After months of talks including several meetings of the countries’ leaders with US and EU diplomats, a solution was deferred until next year and both sides agreed to undertake measures to safeguard peace.
But after hundreds of ethnic Serb police and government workers quit their jobs rather than administer the reforms requested by Pristina, the resulting security vacuum prompted the Kosovo government to press for an immediate solution.
Ethnic Serbs perceived that as a threat and the ensuing protests became highly volatile. Pristina asked the Nato-led KFOR international peacekeeping mission, which has just under 4,000 troops on the ground, to help it remove the roadblocks and added that Kosovo would do it on its own if KFOR could not.
“KFOR remains extremely vigilant and has the capability and personnel to provide... freedom of movement for all communities,” KFOR said on Wednesday. “KFOR continues to closely monitor the situation on the ground and the activities along the [Serbian border], supporting dialogue to find an agreement to defuse tensions in northern Kosovo.”

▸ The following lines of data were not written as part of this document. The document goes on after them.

Fixpoint foreach_loop (fuel : nat) (pCur ListHead : Z) (Function : Z -> M S Z)
    (AllMustSucceed : bool) (status : Z) : M S Z :=
  match fuel with
  | O => fail NoFuel
  | Datatypes.S fuel' =>
      if pCur =? ListHead then ret status else
      _ ← ASSERT (negb (NULL =? pCur));
      status ← Function pCur;
      if AllMustSucceed && negb (SUCCEEDED status) then ret status else
      next ← on_links (get_Flink pCur);
      foreach_loop fuel' next ListHead Function AllMustSucceed status
  end.
(** [Function] is [None] when the pointer is NULL. *)
Definition ForEachElementExecute (ListHead : Z) (Function : option (Z -> M S Z))
    (AllMustSucceed : bool) : M S Z :=
  if ListHead =? NULL then ret STATUS_INVALID_PARAMETER1 else
  match Function with
  | None => ret STATUS_INVALID_PARAMETER2
  | Some f =>
      _ ← on_links (validate ListHead);
      first ← on_links (get_Flink ListHead);
      fuel ← list_fuel;
      foreach_loop fuel first ListHead f AllMustSucceed STATUS_SUCCESS
  end.

Fixpoint search_loop (fuel : nat) (pCur ListHead Elem : Z) (IsListOrdered : bool)
    CompareFunction : M S Z :=
  match fuel with
  | O => fail NoFuel
  | Datatypes.S fuel' =>
      if pCur =? ListHead then ret NULL else
      cmpResult ← CompareFunction pCur Elem;
      if cmpResult =? 0 then ret pCur else
      if IsListOrdered && (0 <? cmpResult) then ret NULL else
      next ← on_links (get_Flink pCur);
      search_loop fuel' next ListHead Elem IsListOrdered CompareFunction
  end.
Definition ListSearchForElement (ListHead ElementToSearchFor : Z) (IsListOrdered : bool)
    (CompareFunction : option (Z -> Z -> M S Z)) : M S Z :=
  if ListHead =? NULL then ret NULL else
  if ElementToSearchFor =? NULL then ret NULL else
  match CompareFunction with
  | None => ret NULL
  | Some f =>
      _ ← on_links (validate ListHead);
      first ← on_links (get_Flink ListHead);
      fuel ← list_fuel;
      search_loop fuel first ListHead ElementToSearchFor IsListOrdered f
  end.
End Callbacks.

Fixpoint elem_loop (fuel : nat) (pCur ListHead index ListIndex : Z) : M Links Z :=
  match fuel with
  | O => fail NoFuel
  | S fuel' =>
      if pCur =? ListHead then ret NULL else
      _ ← ASSERT (negb (NULL =? pCur));
      if index =? ListIndex then ret pCur else
      next ← get_Flink pCur;
      elem_loop fuel' next ListHead (u32 (index + 1)) ListIndex
  end.
Definition GetListElemByIndex (ListHead ListIndex : Z) : M Links Z :=
  if ListHead =? NULL then ret NULL else
  _ ← validate ListHead;
  first ← get_Flink ListHead;
  fuel ← list_fuel;
  elem_loop fuel first ListHead 0 ListIndex.

Definition INVALID_LIST_SIZE : Z := MAX_DWORD.

Fixpoint size_loop (fuel : nat) (pCur ListHead count : Z) : M Links Z :=
  match fuel with
  | O => fail NoFuel
  | S fuel' =>
      if pCur =? ListHead then ret count else
      _ ← ASSERT (negb (NULL =? pCur));
      next ← get_Flink pCur;
      size_loop fuel' next ListHead (u32 (count + 1))
  end.
Definition ListSize (ListHead : Z) : M Links Z :=
  if ListHead =? NULL then ret INVALID_LIST_SIZE else
  _ ← validate ListHead;
  first ← get_Flink ListHead;
  fuel ← list_fuel;
  size_loop fuel first ListHead 0.

Record LIST_ITERATOR := mkLIST_ITERATOR { it_ListHead : Z; it_CurrentEntry : Z }.

Definition ListIteratorInit (List : Z) : M Links LIST_ITERATOR :=
  _ ← ASSERT (negb (List =? NULL));
  f ← get_Flink List;
  ret (mkLIST_ITERATOR List f).

Definition ListIteratorNext (it : LIST_ITERATOR) : M Links (Z * LIST_ITERATOR) :=
  if it_CurrentEntry it =? it_ListHead it then ret (NULL, it) else
  f ← get_Flink (it_CurrentEntry it);
  ret (it_CurrentEntry it, mkLIST_ITERATOR (it_ListHead it) f).

(** * The list a head represents *)
Definition flink (m : Links) (a : Z) : option Z := Flink <$> m !! a.
Definition blink (m : Links) (a : Z) : option Z := Blink <$> m !! a.
Definition linked (m : Links) (a b : Z) : Prop := flink m a = Some b /\ blink m b = Some a.

Fixpoint chain (m : Links) (l : list Z) : Prop :=
  match l with
  | a :: ((b :: _) as l') => linked m a b /\ chain m l'
  | _ => True
  end.

(** [dlist m h xs]: the head [h] holds the entries [xs], in order. *)
Definition dlist (m : Links) (h : Z) (xs : list Z) : Prop :=
  NoDup (h :: xs) /\ chain m (h :: xs ++ [h]).

(** Cells outside [f] keep their contents, and no cell appears or disappears. *)
Definition links_frame (m m' : Links) (f : list Z) : Prop :=
  (forall a, a ∉ f -> m' !! a = m !! a) /\ (forall a, is_Some (m' !! a) <-> is_Some (m !! a)).

(** * Lemmas on chains *)

Lemma wp_get_Flink p v (Q : Z -> Links -> Prop) m :
  flink m p = Some v -> Q v m -> wp (get_Flink p) Q m.
Proof. unfold wp, get_Flink, flink. destruct (m !! p); naive_solver. Qed.

Lemma wp_get_Blink p v (Q : Z -> Links -> Prop) m :
  blink m p = Some v -> Q v m -> wp (get_Blink p) Q m.
Proof. unfold wp, get_Blink, blink. destruct (m !! p); naive_solver. Qed.

Lemma get_Flink_run m p v : flink m p = Some v -> get_Flink p m = Ok (v, m).
Proof. unfold get_Flink, flink. destruct (m !! p); naive_solver. Qed.

(** The effect of one field write. *)
Definition upd_flink (m m' : Links) (p v : Z) : Prop :=
  (forall x, flink m' x = if bool_decide (x = p) then Some v else flink m x) /\
  (forall x, blink m' x = blink m x) /\ links_frame m m' [p].
Definition upd_blink (m m' : Links) (p v : Z) : Prop :=
  (forall x, flink m' x = flink m x) /\
  (forall x, blink m' x = if bool_decide (x = p) then Some v else blink m x) /\
  links_frame m m' [p].

Lemma links_frame_insert m p e e' : m !! p = Some e -> links_frame m (<[p := e']> m) [p].
Proof.
  intros Hp. split; intros a.
  - intros Ha%not_elem_of_cons. apply lookup_insert_ne. naive_solver.
  - rewrite lookup_insert. case_decide; naive_solver.
Qed.

Lemma wp_set_Flink p v (Q : unit -> Links -> Prop) m :
  is_Some (m !! p) -> (forall m', upd_flink m m' p v -> Q tt m') -> wp (set_Flink p v) Q m.
Proof.
  intros [e He] H. unfold wp, set_Flink. rewrite He. apply H.
  split_and!; [| |by eapply links_frame_insert]; intros x; unfold flink, blink;
    rewrite lookup_insert; case_decide; subst; repeat case_bool_decide;
    try congruence; by rewrite ?He.
Qed.

Lemma wp_set_Blink p v (Q : unit -> Links -> Prop) m :
  is_Some (m !! p) -> (forall m', upd_blink m m' p v -> Q tt m') -> wp (set_Blink p v) Q m.
Proof.
  intros [e He] H. unfold wp, set_Blink. rewrite He. apply H.
  split_and!; [| |by eapply links_frame_insert]; intros x; unfold flink, blink;
    rewrite lookup_insert; case_decide; subst; repeat case_bool_decide;
    try congruence; by rewrite ?He.
Qed.

Lemma links_frame_mono m m' f g : links_frame m m' f -> f ⊆ g -> links_frame m m' g.
Proof. intros [H1 H2] Hfg. split; [|done]. intros a Ha. apply H1. set_solver. Qed.

Lemma links_frame_trans m m1 m2 f : links_frame m m1 f -> links_frame m1 m2 f -> links_frame m m2 f.
Proof.
  intros [H1 H2] [H3 H4]. split; intros a; [intros Ha; by rewrite H3, H1|].
  by rewrite H4, H2.
Qed.

Lemma links_frame_refl m f : links_frame m m f.
Proof. done. Qed.

Lemma links_frame_is_Some m m' f a : links_frame m m' f -> is_Some (m !! a) -> is_Some (m' !! a).
Proof. intros [_ H]. by apply H. Qed.

Lemma linked_is_Some m a b : linked m a b -> is_Some (m !! a) /\ is_Some (m !! b).
Proof. unfold linked, flink, blink. destruct (m !! a), (m !! b); naive_solver. Qed.

Lemma chain_app m l x r : chain m (l ++ x :: r) <-> chain m (l ++ [x]) /\ chain m (x :: r).
Proof.
  induction l as [|a l IH]; [simpl; tauto|].
  destruct l as [|b l]; simpl in *; [tauto|]. rewrite IH. tauto.
Qed.

Lemma chain_snoc m l x y : chain m (l ++ [x; y]) <-> chain m (l ++ [x]) /\ linked m x y.
Proof. rewrite chain_app. simpl. tauto. Qed.

Lemma chain_frame m m' l :
  chain m l ->
  (forall i x, l !! i = Some x -> (S i < length l)%nat -> flink m' x = flink m x) ->
  (forall i x, l !! S i = Some x -> blink m' x = blink m x) -> chain m' l.
Proof.
  induction l as [|a [|b l] IH]; intros Hc Hf Hb; [done|done|].
  destruct Hc as [[H1 H2] Hc]. split.
  - split; [rewrite (Hf 0%nat a); simpl; try done; lia|by rewrite (Hb 0%nat b)].
  - apply IH; [done| |].
    + intros i x Hx Hi. apply (Hf (S i)); [done|simpl in *; lia].
    + intros i x Hx. by apply (Hb (S i)).
Qed.

Definition lst (h : Z) (xs : list Z) : Z := List.last xs h.
Definition fst_ (h : Z) (ys : list Z) : Z := List.hd h ys.

Lemma lst_snoc h xs a : lst h (xs ++ [a]) = a.
Proof. apply List.last_last. Qed.

(** The list around a position: the chain up to it, the link, the chain after. *)
Lemma chain_split m h xs ys :
  chain m (h :: (xs ++ ys) ++ [h]) <->
  chain m (h :: xs) /\ linked m (lst h xs) (fst_ h ys) /\ chain m (ys ++ [h]).
Proof.
  assert (E : exists r, ys ++ [h] = fst_ h ys :: r) by (destruct ys; simpl; eauto).
  destruct E as [r Er]. rewrite <- app_assoc, Er.
  destruct xs as [|a xs' _] using rev_ind; [simpl; tauto|].
  rewrite lst_snoc, <- app_assoc.
  change (h :: xs' ++ [a] ++ fst_ h ys :: r) with ((h :: xs') ++ a :: fst_ h ys :: r).
  rewrite chain_app. change (h :: xs' ++ [a]) with ((h :: xs') ++ [a]). simpl. tauto.
Qed.

Lemma lst_elem h xs : lst h xs ∈ h :: xs.
Proof.
  destruct xs as [|a xs _] using rev_ind; [set_solver|].
  rewrite lst_snoc. set_solver.
Qed.

Lemma fst_elem h ys : fst_ h ys ∈ h :: ys.
Proof. destruct ys; set_solver. Qed.

Lemma dlist_split m h xs ys : dlist m h (xs ++ ys) ->
  chain m (h :: xs) /\ linked m (lst h xs) (fst_ h ys) /\ chain m (ys ++ [h]).
Proof. intros [_ H]. by apply chain_split. Qed.

Lemma linked_inj_l m a b c : linked m a b -> linked m a c -> b = c.
Proof. unfold linked. naive_solver. Qed.
Lemma linked_inj_r m a b c : linked m a c -> linked m b c -> a = b.
Proof. unfold linked. naive_solver. Qed.

(** Every entry and the head are cells of the store. *)
Lemma dlist_is_Some m h xs x : dlist m h xs -> x ∈ h :: xs -> is_Some (m !! x).
Proof.
  intros H [i Hi]%list_elem_of_lookup. destruct i as [|i].
  - injection Hi as <-. pose proof (dlist_split m h [] xs H) as (_ & Hl & _).
    by apply linked_is_Some in Hl as [? _].
  - simpl in Hi. apply list_elem_of_split_length in Hi as (l1 & l2 & -> & _).
    pose proof (dlist_split m h l1 (x :: l2) H) as (_ & Hl & _).
    by apply linked_is_Some in Hl as [_ ?].
Qed.

Lemma NoDup_lookup_last (h a : Z) xs i :
  NoDup (h :: xs) -> (h :: xs) !! i = Some (lst h xs) -> i = length xs.
Proof.
  intros Hnd Hi. eapply NoDup_lookup; [done|done|].
  destruct xs as [|b xs _] using rev_ind; [done|].
  rewrite lst_snoc, app_comm_cons, lookup_app_r by (rewrite length_app; simpl; lia).
  rewrite length_app. simpl.
  replace (length xs + 1 - S (length xs))%nat with 0%nat by lia. done.
Qed.

Lemma dlist_parts (h : Z) xs ys : NoDup (h :: xs ++ ys) ->
  NoDup (h :: xs) /\ NoDup (h :: ys) /\ (fst_ h ys ∉ xs) /\ (lst h xs ∉ ys).
Proof.
  intros Hnd. rewrite NoDup_cons, NoDup_app in Hnd.
  destruct Hnd as (Hh & N1 & Hd & N2). rewrite !NoDup_cons.
  rewrite elem_of_app in Hh. split_and!; try done; try tauto.
  - intros Hin. pose proof (fst_elem h ys) as [E|E]%elem_of_cons; [|by apply (Hd _ Hin)].
    rewrite E in Hin. tauto.
  - intros Hin. pose proof (lst_elem h xs) as [E|E]%elem_of_cons; [|by apply (Hd _ E)].
    rewrite E in Hin. tauto.
Qed.

(** Splicing a new entry [e] between [a] and [b]. *)
Definition spliced (m m' : Links) (a e b : Z) : Prop :=
  (forall x, flink m' x = if bool_decide (x = e) then Some b
                          else if bool_decide (x = a) then Some e else flink m x) /\
  (forall x, blink m' x = if bool_decide (x = e) then Some a
                          else if bool_decide (x = b) then Some e else blink m x).

Lemma NoDup_insert (h e : Z) xs ys :
  NoDup (h :: xs ++ ys) -> e ∉ h :: xs ++ ys -> NoDup (h :: xs ++ e :: ys).
Proof.
  rewrite !NoDup_cons, !NoDup_app, !NoDup_cons. set_solver.
Qed.

Lemma chain_prefix_frame m m' h xs b e :
  NoDup (h :: xs) -> e ∉ h :: xs -> b ∉ xs -> chain m (h :: xs) ->
  spliced m m' (lst h xs) e b -> chain m' (h :: xs).
Proof.
  intros Hnd He Hb Hc [Sf Sb]. eapply chain_frame; [done| |]; intros i x Hx.
  - intros Hi. rewrite Sf. repeat case_bool_decide; subst; try done.
    + exfalso. apply He. by eapply list_elem_of_lookup_2.
    + apply NoDup_lookup_last in Hx; [|exact h|done]. simpl in Hi. lia.
  - simpl in Hx. apply list_elem_of_lookup_2 in Hx. rewrite Sb.
    repeat case_bool_decide; subst; try done; set_solver.
Qed.

Lemma chain_suffix_frame m m' h ys a e :
  NoDup (h :: ys) -> e ∉ h :: ys -> a ∉ ys -> chain m (ys ++ [h]) ->
  spliced m m' a e (fst_ h ys) -> chain m' (ys ++ [h]).
Proof.
  intros Hnd He Ha Hc [Sf Sb]. eapply chain_frame; [done| |]; intros i x Hx.
  - intros Hi. rewrite length_app in Hi. simpl in Hi.
    rewrite lookup_app_l in Hx by lia. apply list_elem_of_lookup_2 in Hx.
    rewrite Sf. repeat case_bool_decide; subst; try done; set_solver.
  - rewrite Sb. repeat case_bool_decide; subst; try done.
    + exfalso. apply list_elem_of_lookup_2 in Hx. set_solver.
    + destruct ys as [|y ys]; [done|]. simpl in Hx. apply list_elem_of_lookup_2 in Hx.
      apply NoDup_cons in Hnd as [? [??]%NoDup_cons]. set_solver.
Qed.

Xhelal Sveçla, Kosovo’s interior minister, said: “Serbia, influenced by Russia, has raised a state of military readiness and is ordering the erection of new barricades in order to justify and protect the criminal groups...in Kosovo,” on Tuesday after new barricades in the city of Mitrovica were erected.
Serbia denies it is trying to destabilise Kosovo or has links to criminal groups in the country.
With Moscow one of Belgrade’s biggest allies, Russia’s full-scale invasion of Ukraine gave the West a sense of urgency to resolve the Kosovo issue. Renewed conflict would greatly reduce the prospects of the countries joining the EU and Nato and threaten European unity as the Ukraine conflict continues.
Dmitry Peskov, president Vladimir Putin’s spokesman, said Russia “supports what Belgrade is doing” but denied Moscow was exerting “destructive influence” in the region.
“Serbia is defending the rights of Serbs who live nearby in difficult conditions. Of course, they react severely when these rights are violated,” Mr Peskov said on Wednesday, according to Interfax.
In an effort to defuse tensions, a Kosovo court said on Wednesday that Dejan Pantic, a former policeman whose arrest fuelled the current protests from his fellow Kosovo Serbs, would be released from custody and placed under house arrest. Mr Pantic was held in early December on charges of assaulting a serving police officer.